Dans les deux hypothèses, les faits dénoncés doivent être perpétrés par un acteur de persécutions ou d’atteintes graves, au sens de l’article 39 de la loi du 18 décembre 2015, lesquels peuvent être :

« […] a) l’Etat;

b) des partis ou organisations qui contrôlent l’Etat ou une partie importante du territoire de celui-ci;

c) des acteurs non étatiques, s’il peut être démontré que les acteurs visés aux points a) et b), y compris les organisations internationales, ne peuvent pas ou ne veulent pas accorder une protection contre les persécutions ou les atteintes graves. ».

Aux termes de l’article 40 de la loi du 18 décembre 2015, « (1) La protection contre les persécutions ou les atteintes graves ne peut être accordée que par:

a) l’Etat, ou b) des partis ou organisations, y compris des organisations internationales, qui contrôlent l’Etat ou une partie importante du territoire de celui-ci, pour autant qu’ils soient disposés à offrir une protection au sens du paragraphe (2) et en mesure de le faire.

(2) La protection contre les persécutions ou les atteintes graves doit être effective et non temporaire. Une telle protection est généralement accordée lorsque les acteurs visés au paragraphe (1) points a) et b) prennent des mesures raisonnables pour empêcher la persécution ou des atteintes graves, entre autres lorsqu’ils disposent d’un système judiciaire effectif permettant de déceler, de poursuivre et de sanctionner les actes constituant une persécution ou une atteinte grave, et lorsque le demandeur a accès à cette protection. […] ».

Il se dégage des articles précités de la loi du 18 décembre 2015 que l’octroi du statut de réfugié est notamment soumis aux conditions que les actes invoqués sont motivés par un des critères de fond définis à l’article 2, point f) de la loi du 18 décembre 2015, à savoir la race, la religion, la nationalité, les opinions politiques ou l’appartenance à un certain groupe social, que ces actes sont d’une gravité suffisante au sens de l’article 42 de la loi du 18 décembre 2015, et 12 qu’ils émanent de personnes qualifiées comme acteurs aux termes des articles 39 et 40 de la loi du 18 décembre 2015, étant entendu qu’au cas où les auteurs des actes sont des personnes privées, elles sont à qualifier comme acteurs seulement dans le cas où les acteurs visés aux points a) et b) de l’article 39 de la loi du 18 décembre 2015 ne peuvent ou ne veulent pas accorder une protection contre les persécutions et, enfin, que le demandeur ne peut ou ne veut pas se réclamer de la protection de son pays d’origine. Cette dernière condition s’applique également au niveau de la demande de protection subsidiaire, conjuguée avec les exigences liées à la définition de l’atteinte grave reprises à l’article 48 de la loi du 18 décembre 2015 et rappelées précédemment.

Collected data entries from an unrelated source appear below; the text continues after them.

(** A command that the driver may refuse to encode.  The server is
    selected and the connection obtained first (where [faults] strike);
    then the command is encoded, and a refusal there is raised with
    nothing sent; then it goes to the server as any other. *)
Definition encoded_round_trip {A} (c : command) (refusal : option exn)
    (server : list document → result A * list document) : M A :=
  fun w =>
    match head (faults w) with
    | Some (Some e) =>
        (Raise (PyMongoError e), sent c (Some (PyMongoError e)) (coll w) w)
    | _ =>
        match refusal with
        | Some x => (Raise x, w)
        | None =>
            let r := server (coll w) in
            (r.1, sent c (outcome r.1) r.2 w)
        end
    end.

Module Motor.

(** A document without [_id] is given an [ObjectId] by the driver:
    twelve bytes, taken here from the entropy source. *)
Definition ensure_id (doc : document) : M (pyval * document) :=
  match doc !! ID with
  | Some i => ret (i, doc)
  | None =>
      fun w =>
        let oid := VObjectId (urandom w (drawn w) mod 2 ^ 96)%N in
        (Ok (oid, <[ID := oid]> doc), drew w)
  end.

Definition insert_one (doc : document) : M InsertOneResult :=
  p <- ensure_id doc ;;
  round_trip (CmdInsert p.2) (server_insert p.1 p.2).

Definition find_one (flt : document) : M (option document) :=
  round_trip (CmdFindOne flt) (server_find_one flt).

Definition update_one (flt : document) (upd : update_spec)
    : M UpdateResult :=
  round_trip (CmdUpdate flt upd) (server_update flt upd).

Definition delete_many (flt : document) : M DeleteResult :=
  round_trip (CmdDelete flt) (server_delete flt).

(** Cursors are lazy: [find] and [skip] only build the query, [to_list]
    sends it.  Both [skip] and [to_list] check the sign of their argument
    first.  The skip goes into the command as a BSON integer, of eight
    bytes at most: a larger one is an OverflowError when the command is
    encoded. *)
Record Cursor := { c_filter : document; c_skip : Z }.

Dans la mesure où les conditions sus-énoncées doivent être réunies cumulativement, le fait que l’une d’entre elles ne soit pas valablement remplie est suffisant pour conclure que le demandeur ne saurait bénéficier du statut de réfugié ou de celui conféré par la protection subsidiaire.

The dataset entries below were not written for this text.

(** * phobia.scraper: the WikiScraper pipeline

    A shallow embedding of [src/phobia/scraper.py] (class [WikiScraper]):
    the tag cleaner [clean_tags], the table extractor [scrape_tables], the
    perpetrator counter [get_perpetrators] and the constructor [__init__]
    with its CSV-writing loop. *)

From Stdlib Require Import ZArith Lia Ascii String DecimalString DecimalZ.
From Equations Require Import Equations.
From stdpp Require Import base option list strings gmap.

(** ** Python exceptions and fallible results *)

Inductive exn : Type :=
| ZeroDivisionError
| IndexError
| KeyError
| ValueError
| TypeError
| URLError            (* any failure of [request.urlopen] *)
| FileExistsError
| NotADirectoryError
| FileNotFoundError
| IsADirectoryError.

Inductive result (A : Type) : Type :=
| Ok (a : A)
| Raise (e : exn).
Arguments Ok {A} a.
Arguments Raise {A} e.

#[global] Instance result_ret : MRet result := fun A a => Ok a.
#[global] Instance result_bind : MBind result := fun A B k r =>
  match r with
  | Ok a => k a
  | Raise e => Raise e
  end.

(** A [for] loop whose body may raise: the first exception ends the loop. *)
Fixpoint for_each {A S} (body : S -> A -> result S) (l : list A) (s : S)
  : result S :=
  match l with
  | [] => Ok s
  | a :: l' => s' ← body s a; for_each body l' s'
  end.

(** ** clean_tags (scraper.py, lines 109-126) *)

Definition newline : ascii := "010"%char.

(** The tail [.*?>] of the pattern [<.*?>], tried just after a [<]: the
    lazy star takes the fewest characters, [.] does not match a newline
    (the pattern is compiled without [re.DOTALL]), so the match ends at the
    first [>] provided no newline comes before it.  The result is the text
    left after the match. *)
Fixpoint tag_close (s : string) : option string :=
  match s with
  | EmptyString => None
  | String c r =>
      if Ascii.eqb c ">" then Some r
      else if Ascii.eqb c newline then None
      else tag_close r
  end.

Lemma tag_close_shorter (s rest : string) :
  tag_close s = Some rest -> String.length rest <= String.length s.
Proof.
  revert rest. induction s as [|c r IH]; intros rest; simpl; [discriminate|].
  destruct (Ascii.eqb c ">").
  - intros [= ->]. lia.
  - destruct (Ascii.eqb c newline); [discriminate|].
    intros H. apply IH in H. lia.
Qed.

Definition inspect {A} (a : A) : {b : A | a = b} := exist _ a eq_refl.

(** [re.sub(tag, '', s)] with [tag = re.compile('<.*?>')]: scan from the
    left; at a [<] that starts a match drop the match and go on after it,
    otherwise keep the character and go on with the next one. *)
Equations? sub_tag (s : string) : string by wf (String.length s) lt :=
  sub_tag EmptyString := EmptyString;
  sub_tag (String c r) with Ascii.eqb c "<" := {
    | true with inspect (tag_close r) := {
        | exist _ (Some rest) _ := sub_tag rest;
        | exist _ None _ := String c (sub_tag r) };
    | false := String c (sub_tag r) }.
Proof.
  all: simpl; try lia.
  match goal with H : tag_close _ = Some _ |- _ =>
    apply tag_close_shorter in H end.
  lia.
Qed.

(** [re.sub(newline, '', s)] with [newline = re.compile('\n')]. *)
Fixpoint sub_newline (s : string) : string :=
  match s with
  | EmptyString => EmptyString
  | String c r =>
      if Ascii.eqb c newline then sub_newline r
      else String c (sub_newline r)
  end.

(** [clean_tags(item)]; the argument is [str(item)], the markup of the node. *)
Definition clean_tags (item : string) : string :=
  sub_newline (sub_tag item).

(** [re.search('<.*?>', s) is not None]: some [<] of [s] starts a match. *)
Fixpoint tag_search (s : string) : bool :=
  match s with
  | EmptyString => false
  | String c r =>
      (Ascii.eqb c "<" && bool_decide (tag_close r <> None)) || tag_search r
  end.

(** ['\n' in s]. *)
Fixpoint has_newline (s : string) : bool :=
  match s with
  | EmptyString => false
  | String c r => Ascii.eqb c newline || has_newline r
  end.

Definition nl : string := String newline EmptyString.

(** ** scrape_tables (scraper.py, lines 68-107) *)

(** One element of [html_tree.findAll("table", ["wikitable"])], seen through
    the two queries the code makes on it: [findAll("th")] and
    [findAll("td")], each node given by its markup [str(node)]. *)
Record wikitable : Type := Wikitable {
  th : list string;
  td : list string
}.

(** [a // b] on lengths. *)
Definition floordiv (a b : nat) : result nat :=
  if decide (b = 0) then Raise ZeroDivisionError else Ok (a / b).

(** [l[i]] for [i >= 0]. *)
Definition getitem {A} (l : list A) (i : nat) : result A :=
  match l !! i with
  | Some a => Ok a
  | None => Raise IndexError
  end.

(** [enumerate(l)]. *)
Definition enumerate {A} (l : list A) : list (nat * A) :=
  zip (seq 0 (length l)) l.

(** [pandas.DataFrame]: the column labels and the rows; a cell is a string
    or the missing value [None]. *)
Record DataFrame : Type := mkDataFrame {
  columns : list string;
  values : list (list (option string))
}.

(** [pd.DataFrame(data, columns=cols)] on a list of lists of strings: short
    rows are filled with the missing value up to the longest row, and the
    number of labels must be that width ([ValueError] otherwise); with no
    row at all the labels are taken as they are. *)
Definition pad (width : nat) (row : list string) : list (option string) :=
  (Some <$> row) ++ replicate (width - length row) None.

Definition pd_DataFrame (data : list (list string)) (cols : list string)
  : result DataFrame :=
  match data with
  | [] => Ok (mkDataFrame cols [])
  | _ =>
      let width := max_list (length <$> data) in
      if decide (width = length cols)
      then Ok (mkDataFrame cols (pad width <$> data))
      else Raise ValueError
  end.

(** Body of [for index, heading in enumerate(headings)] (lines 99-103); the
    state is [(headings_list, contents_row)]. *)
Definition cell_step (headings contents : list string) (row_number : nat)
    (st : list string * list string) (ih : nat * string)
  : result (list string * list string) :=
  let '(headings_list, contents_row) := st in
  let '(index, heading) := ih in
  let headings_list :=
    if decide (length headings_list < length headings)
    then headings_list ++ [clean_tags heading]
    else headings_list in
  let content_index := row_number * length headings + index in
  c ← getitem contents content_index;
  Ok (headings_list, contents_row ++ [clean_tags c]).

(** Body of [for row_number in range(number_of_rows)] (lines 96-104); the
    state is [(headings_list, contents_list)]. *)
Definition row_step (headings contents : list string)
    (st : list string * list (list string)) (row_number : nat)
  : result (list string * list (list string)) :=
  let '(headings_list, contents_list) := st in
  '(headings_list, contents_row) ←
    for_each (cell_step headings contents row_number) (enumerate headings)
             (headings_list, []);
  Ok (headings_list, contents_list ++ [contents_row]).

(** Body of [for wikitable in wikitables] (lines 91-104). *)
Definition table_step (st : list string * list (list string))
    (t : wikitable) : result (list string * list (list string)) :=
  let headings := th t in
  let contents := td t in
  number_of_rows ← floordiv (length contents) (length headings);
  for_each (row_step headings contents) (seq 0 number_of_rows) st.

(** Lines 83 and 90-107: the extraction from the tables found on a page. *)
Definition scrape_page (wikitables : list wikitable) : result DataFrame :=
  '(headings_list, contents_list) ← for_each table_step wikitables ([], []);
  pd_DataFrame contents_list headings_list.

(** ** get_perpetrators (scraper.py, lines 128-144) *)

(** An element of [df[name].values.tolist()]: a cell when one column has
    the label, the list of the row's cells under that label when several
    columns have it ([df[name]] is then a frame, not a series). *)
Inductive pyobj : Type :=
| Scalar (c : option string)
| Nested (cs : list (option string)).

Fixpoint positions (name : string) (cols : list string) (i : nat) : list nat :=
  match cols with
  | [] => []
  | c :: cols' =>
      if decide (c = name) then i :: positions name cols' (S i)
      else positions name cols' (S i)
  end.

Definition cell_at (row : list (option string)) (i : nat) : option string :=
  default None (row !! i).

(** [df[name].values.tolist()]. *)
Definition column_tolist (df : DataFrame) (name : string)
  : result (list pyobj) :=
  match positions name (columns df) 0 with
  | [] => Raise KeyError
  | [i] => Ok ((fun row => Scalar (cell_at row i)) <$> values df)
  | ps => Ok ((fun row => Nested (cell_at row <$> ps)) <$> values df)
  end.

(** The tally: a [dict] from value to count; the key [None] is the missing
    value. *)
Abbreviation tally := (gmap (option string) nat).

Definition count_up (k : option string) (c : tally) : tally :=
  <[k := S (default 0 (c !! k))]> c.

(** [dict(Counter(l))]: a list is not hashable. *)
Definition Counter (l : list pyobj) : result tally :=
  for_each (fun c x =>
              match x with
              | Scalar k => Ok (count_up k c)
              | Nested _ => Raise TypeError
              end) l ∅.

(** What one frame adds to [perpetrators] (lines 139-142). *)
Definition perpetrators_of (df : DataFrame) : result (list pyobj) :=
  if decide ("Perpetrator" ∈ columns df)
  then column_tolist df "Perpetrator"
  else if decide ("Perpetrators" ∈ columns df)
  then column_tolist df "Perpetrators"
  else Ok [].

(** A [dict] with string keys, in insertion order. *)
Abbreviation dict V := (list (string * V)) (only parsing).

Fixpoint dict_set {V} (k : string) (v : V) (d : dict V) : dict V :=
  match d with
  | [] => [(k, v)]
  | (k', v') :: d' =>
      if decide (k' = k) then (k, v) :: d' else (k', v') :: dict_set k v d'
  end.

(** Body of [for df in self.data.values()] (lines 139-142). *)
Definition collect_step (perpetrators : list pyobj) (df : DataFrame)
  : result (list pyobj) :=
  vs ← perpetrators_of df; Ok (perpetrators ++ vs).

Definition collect_perpetrators (data : dict DataFrame)
  : result (list pyobj) :=
  for_each collect_step data.*2 [].

Definition get_perpetrators (data : dict DataFrame) : result tally :=
  perpetrators ← collect_perpetrators data;
  Counter perpetrators.

(** ** The file system, as [Path.mkdir] and [DataFrame.to_csv] see it *)

Inductive node : Type :=
| Dir
| File (content : string).

(** A path is its list of components below the working directory; the
    empty path is the working directory itself, which is a directory. *)
Abbreviation path := (list string) (only parsing).
Abbreviation filesystem := (gmap path node).

Definition stat (fs : filesystem) (p : path) : option node :=
  match p with
  | [] => Some Dir
  | _ => fs !! p
  end.

(** [os.mkdir(p)]. *)
Definition os_mkdir (fs : filesystem) (parent : path) (name : string)
  : result filesystem :=
  match stat fs parent with
  | None => Raise FileNotFoundError
  | Some (File _) => Raise NotADirectoryError
  | Some Dir =>
      match fs !! (parent ++ [name]) with
      | Some _ => Raise FileExistsError
      | None => Ok (<[parent ++ [name] := Dir]> fs)
      end
  end.

(** [Path(p).mkdir(parents=True, exist_ok=True)], with the path given as
    the parent already walked and the components still to come: a missing
    directory is made, parents first; an existing directory is left as it
    is; anything else in the way raises. *)
Fixpoint mkdir_from (fs : filesystem) (done : path) (todo : path)
  : result filesystem :=
  match todo with
  | [] => Ok fs
  | name :: todo' =>
      match fs !! (done ++ [name]) with
      | Some Dir => mkdir_from fs (done ++ [name]) todo'
      | Some (File _) =>
          Raise (match todo' with [] => FileExistsError
                             | _ => NotADirectoryError end)
      | None =>
          fs' ← os_mkdir fs done name;
          mkdir_from fs' (done ++ [name]) todo'
      end
  end.

Definition mkdir_parents_exist_ok (fs : filesystem) (p : path)
  : result filesystem :=
  mkdir_from fs [] p.

(** [open(p, 'w')], write, close: what [df.to_csv(p)] does to the files. *)
Definition write_text (fs : filesystem) (p : path) (text : string)
  : result filesystem :=
  match stat fs (removelast p) with
  | None => Raise FileNotFoundError
  | Some (File _) => Raise NotADirectoryError
  | Some Dir =>
      match stat fs p with
      | Some Dir => Raise IsADirectoryError
      | _ => Ok (<[p := File text]> fs)
      end
  end.

(** ** The constructor (scraper.py, lines 33-66) *)

(** [str(n)] for an [int]. *)
Definition py_str (n : Z) : string := NilZero.string_of_int (Z.to_int n).

(** [range(a, b)]. *)
Definition py_range (a b : Z) : list Z := seqZ a (b - a).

En l’espèce, le tribunal précise, en premier lieu, que, statuant en tant que juge du fond en matière de demande de protection internationale, il doit procéder à l’évaluation de la situation personnelle du demandeur, tout en prenant en considération la situation telle qu’elle se présente à l’heure actuelle dans le pays de provenance. Cet examen ne se limite pas à la pertinence des faits allégués, mais il s’agit également d’apprécier la valeur des éléments de preuve et la crédibilité des déclarations du demandeur.

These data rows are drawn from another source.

Lemma stripLast_quoted s : stripLast (s +:+ String dquote "") = s.
Proof.
  induction s as [|c s IH]; [done|].
  destruct s as [|c' s']; [done|].
  change (String c (stripLast (String c' s' +:+ String dquote "")) =
          String c (String c' s')).
  by rewrite IH.
Qed.

Lemma stripLast_length s :
  (String.length s - 1 <= String.length (stripLast s) <= String.length s)%nat.
Proof.
  induction s as [|c s IH]; [cbn; lia|].
  destruct s as [|c' s'].
  - cbn. destruct (Ascii.eqb c dquote); cbn; lia.
  - change (stripLast (String c (String c' s'))) with
      (String c (stripLast (String c' s'))).
    cbn [String.length] in *. lia.
Qed.

(** X1. The "Strip quotes" block undoes one layer of quoting, whatever is
    between the quotes, and never removes more than the two bytes. *)
Theorem stripQuotes_unquotes s :
  stripQuotes (String dquote (s +:+ String dquote "")) = s /\
  (String.length s - 2 <= String.length (stripQuotes s) <= String.length s)%nat.
Proof.
  split.
  - unfold stripQuotes, stripFirst. rewrite Ascii.eqb_refl. apply stripLast_quoted.
  - unfold stripQuotes, stripFirst. destruct s as [|c s]; [cbn; lia|].
    destruct (Ascii.eqb c dquote).
    + pose proof (stripLast_length s). cbn [String.length]. lia.
    + pose proof (stripLast_length (String c s)). lia.
Qed.

End Quotes.

(** ** The registry *)

Section Registry.

(** X2. The record [CGAM] leaves under the id it assigns: the four derived
    fields over the fields of the message without their quotes, over whatever
    the record held before. *)
Theorem CGAM_record_contents event ip w :
  IsActive (clients w (Client event)) = true ->
  IpAddr (clients w (Client event)) = Some ip ->
  lobby (CGAM event w) (nextLobbyID w) =
  <["QUEUE-LENGTH" := "0"]> (<["ACTIVE-PLAYERS" := "0"]> (<["IP" := ip]>
    (<["LID" := Itoa (nextLobbyID w)]>
       ((stripQuotes <$> Message (Command event)) ∪ lobby w (nextLobbyID w))))) /\
  (forall key value,
      Message (Command event) !! key = Some value ->
      key ∉ ["LID"; "IP"; "ACTIVE-PLAYERS"; "QUEUE-LENGTH"] ->
      lobby (CGAM event w) (nextLobbyID w) !! key = Some (stripQuotes value)).
Proof.
  intros Hon Hip. destruct (CGAM_registers event ip w Hon Hip) as [-> _].
  rewrite registerLobby_record, stored_map. split; [done|].
  intros key value Hkey Hnot. rewrite !not_elem_of_cons in Hnot.
  destruct Hnot as (? & ? & ? & ? & _).
  rewrite !lookup_insert_ne by done.
  by rewrite lookup_union, lookup_fmap, Hkey; destruct (lobby _ _ !! key).
Qed.
Lemma record_needs_five_cells_witness :
  exists ts_s close_s open_s high_s low_s more,
    map data_real_value (Sample.data_tr "1527811200" "10.5" "10" "11" "9")
    = Some ts_s :: Some close_s :: Some open_s :: Some high_s
      :: Some low_s :: more.
Proof.
  destruct (record_needs_five_cells
              (Sample.env Scenario.catalog ["france"] [])
              (map data_real_value
                   (Sample.data_tr "1527811200" "10.5" "10" "11" "9"))
              (mkData (mkdate 2018 6 1) 10 11 9 10.5) eq_refl)
    as [ts_s [close_s [open_s [high_s [low_s [more [ts [H _]]]]]]]].
  exists ts_s, close_s, open_s, high_s, low_s, more. exact H.
Defined.

(** ** Windows that all hold data *)

Lemma historical_rows_all_data E counter limit path_ :
  forall result s flag,
    recent_rows E path_ result = Return s -> path_ <> [] ->
    historical_rows E counter limit path_ flag result = Return (true, s).
Proof.
  induction path_ as [|elements_ rest IH]; intros result s flag Hrows Hne.
  - contradiction.
  - cbn [recent_rows historical_rows] in *.
    destruct elements_ as [|td0 cells]; [discriminate|].
    destruct (text_content td0 =? NO_RESULTS)%string; [discriminate|].
    cbn [obind]. destruct (parse_info E _) as [v|e]; [|discriminate].
    cbn [obind] in *. destruct rest as [|row rest'].
    + cbn in Hrows. injection Hrows as <-. reflexivity.
    + apply IH; [exact Hrows | discriminate].
Qed.

Lemma window_body_answered E a id header name limit w st log s :
  let resp := provider E (List.length log)
                (historical_request E id header (arg_interval a) w
                                    (List.length log)) in
  status_code resp = 200 -> text resp <> EmptyString ->
  (exists path_,
      curr_table resp = Return path_ /\ path_ <> []
      /\ recent_rows E path_ [] = Return s) ->
  window_body E a id header name limit w st log
  = (Return {| interval_counter := S (interval_counter st);
               data_flag := true;
               final := (final st ++ [window_output a name s])%list |},
     (log ++ [historical_request E id header (arg_interval a) w
                                 (List.length log)])%list).
Proof.
  intros resp Hstatus Htext [path_ [Htable [Hne Hrows]]].
  unfold window_body, bind, requests_post, lift, ret, raise. fold resp.
  rewrite Hstatus. cbn [Z.eqb Pos.eqb negb].
  apply String.eqb_neq in Htext. rewrite Htext, Htable.
  destruct path_ as [|row rest]; [contradiction|].
  rewrite (historical_rows_all_data E _ _ _ [] s (data_flag st) Hrows Hne).
  apply recent_rows_length in Hrows. cbn [List.length] in Hrows.
  unfold window_output. destruct (arg_as_json a); [reflexivity|].
  unfold from_records.
  destruct (map certificate_to_dict (ordered (arg_order a) s)) as [|x t]
    eqn:Hmap; [|reflexivity].
  apply (f_equal (@List.length _)) in Hmap.
  rewrite length_map, ordered_length in Hmap. cbn in Hmap. lia.
Qed.

Lemma windows_loop_answered E a id header name limit intervals :
  forall series st log,
    windows_answered E a id header intervals series (List.length log) ->
    exists st',
      windows_loop E a id header name limit intervals st log
      = (Return st',
         (log ++ window_requests E a id header intervals (List.length log))%list)
      /\ final st' = (final st ++ map (window_output a name) series)%list.
Proof.
  induction intervals as [|w rest IH]; intros series st log Hans.
  - destruct series; [|contradiction]. exists st. cbn.
    rewrite !app_nil_r. split; reflexivity.
  - destruct series as [|s ss]; [contradiction|].
    cbn [windows_answered] in Hans.
    destruct Hans as [Hstatus [Htext [Htable Hrest]]].
    cbn [windows_loop window_requests]. unfold bind.
    rewrite (window_body_answered E a id header name limit w st log s
               Hstatus Htext Htable).
    set (req := historical_request E id header (arg_interval a) w
                                   (List.length log)) in *.
    assert (Hlen : List.length (log ++ [req])%list = S (List.length log))
      by (rewrite length_app; cbn; lia).
    rewrite <- Hlen in Hrest.
    destruct (IH ss {| interval_counter := S (interval_counter st);
                       data_flag := true;
                       final := (final st ++ [window_output a name s])%list |}
                 (log ++ [req])%list Hrest) as [st' [Hrun Hfinal]].
    exists st'. rewrite Hrun, Hlen, <- app_assoc. split; [reflexivity|].
    rewrite Hfinal. cbn [final map]. rewrite <- app_assoc. reflexivity.
Qed.

Lemma concat_rows_frames_of {A} (f : A -> list frame_row) (l : list A) :
  concat_rows (map (fun x => DataFrame (f x)) l)
  = Return (List.concat (map f l)).
Proof.
  induction l as [|x l IH]; [reflexivity|].
  cbn [map concat_rows List.concat]. rewrite IH. reflexivity.
Qed.

(** X5: When every window of a historical fetch is answered with status 200
    and a table of data rows that all parse, the call sends exactly the
    requests of its windows and returns, in the tabular mode, the
    concatenation in window order of the windows' series, each reversed on
    its own for the ascending orders; in the structured mode it returns
    the series of the first window alone. *)
Theorem answered_windows_concatenate (E : Env)
  (certificate country from_date to_date as_json order interval : pyval)
  (a : arguments) (intervals : list obj)
  (symbol : string) (id : Z) (name : string) (series : list (list Data)) :
  historical_prelude E certificate country from_date to_date as_json order
                     interval = Return (a, intervals, (symbol, id, name)) ->
  windows_answered E a id (symbol ++ " Historical Data") intervals series 0 ->
  run (get_certificate_historical_data E certificate country from_date
                                       to_date as_json order interval)
  = (Return
       (if arg_as_json a
        then Json name "historical"
                  (map certificate_as_json
                       (ordered (arg_order a) (hd [] series)))
        else DataFrame
               (List.concat
                  (map (fun s => map certificate_to_dict
                                     (ordered (arg_order a) s)) series))),
     window_requests E a id (symbol ++ " Historical Data") intervals 0).
Proof.
  intros Hprelude Hans. unfold run.
  rewrite historical_unfold, Hprelude. unfold historical_windows.
  destruct (prelude_intervals _ _ _ _ _ _ _ _ _ _ _ Hprelude) as [s [e Hse]].
  assert (Hne : intervals <> []).
  { destruct (date_intervals_shape s e intervals Hse) as [_ [Hlen _]].
    intros ->. discriminate Hlen. }
  destruct (windows_loop_answered E a id (symbol ++ " Historical Data") name
              (List.length intervals) intervals series init_state [] Hans)
    as [st' [Hrun Hfinal]].
  rewrite Hrun. cbn [app List.length]. cbn [init_state final app] in Hfinal.
  rewrite Hfinal. f_equal.
  destruct series as [|s0 ss].
  { destruct intervals; [contradiction | contradiction]. }
  unfold emit, window_output. destruct (arg_as_json a).
  - reflexivity.
  - unfold pd_concat. cbn [map].
    change (DataFrame (map certificate_to_dict (ordered (arg_order a) s0))
            :: map (fun s1 => DataFrame (map certificate_to_dict
                                             (ordered (arg_order a) s1))) ss)
      with (map (fun s1 => DataFrame (map certificate_to_dict
                                          (ordered (arg_order a) s1)))
                (s0 :: ss)).
    rewrite (concat_rows_frames_of
               (fun s1 => map certificate_to_dict (ordered (arg_order a) s1))
               (s0 :: ss)).
    reflexivity.
Qed.

Lemma answered_windows_concatenate_witness :
  let E := Sample.env Scenario.catalog ["france"]
             [Sample.ok Scenario.table_2005; Sample.ok Scenario.table_2018] in
  Scenario.dates_of
    (fst (run (fetch E (Scenario.historical "01/01/1990" "01/01/2019" false
                                            "ascending"))))
  = ["01/02/2005"; "01/03/2005"; "02/01/2018"; "01/06/2018"].
Proof.
  intros E.
  pose (a := {| arg_certificate := "Example Cert"; arg_country := "france";
                arg_as_json := false; arg_order := "ascending";
                arg_interval := "Daily" |}).
  pose (series := [[mkData (mkdate 2005 3 1) 3 4 2 3.5;
                    mkData (mkdate 2005 2 1) 1001 1003 1000 1002.5];
                   [mkData (mkdate 2018 6 1) 10 11 9 10.5;
                    mkData (mkdate 2018 1 2) 5 6 4 5.5]]).
  assert (Hrun := answered_windows_concatenate
                    E (PStr "Example Cert") (PStr "france")
                    (PStr "01/01/1990") (PStr "01/01/2019") (PBool false)
                    (PStr "ascending") (PStr "Daily") a
                    [{| start := "01/01/1990"; end_ := "01/01/2010" |};
                     {| start := "01/01/2010"; end_ := "01/01/2019" |}]
                    "EX1" 123 "Example Cert" series
                    ltac:(vm_compute; reflexivity)).
  unfold Scenario.historical, fetch. rewrite Hrun.
  - reflexivity.
  - cbn [windows_answered].
    split; [reflexivity|]. split; [discriminate|].
    split; [eexists; split; [reflexivity|];
            split; [discriminate | reflexivity]|].
    split; [reflexivity|]. split; [discriminate|].
    split; [eexists; split; [reflexivity|];
            split; [discriminate | reflexivity]|].
    exact I.
Defined.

Il se dégage à ce propos de la décision déférée que le ministre est arrivé à la conclusion que tant le récit de Monsieur … ayant trait à son homosexualité que celui relatif à son appartenance à l’organisation « Southern Cameroons National Council » ne serait pas crédible.

A cet égard, il y a lieu de rappeler que si, comme en l’espèce, des éléments de preuve manquent pour étayer les déclarations du demandeur de protection internationale, celui-ci doit bénéficier du doute en application de l’article 37, paragraphe (5) de la loi du 18 décembre 2015, si, de manière générale, son récit peut être considéré comme crédible, s’il s’est réellement efforcé d’étayer sa demande, s’il a livré tous les éléments dont il disposait et si ses déclarations sont cohérentes et ne sont pas en contradiction avec l’information générale et spécifique disponible, le principe du bénéfice du doute étant, en droit des réfugiés, d’une très grande importance alors qu’il est souvent impossible pour les réfugiés d’apporter des preuves formelles à l’appui de leur demande de protection internationale et de leur crainte de persécution ou d’atteintes graves1.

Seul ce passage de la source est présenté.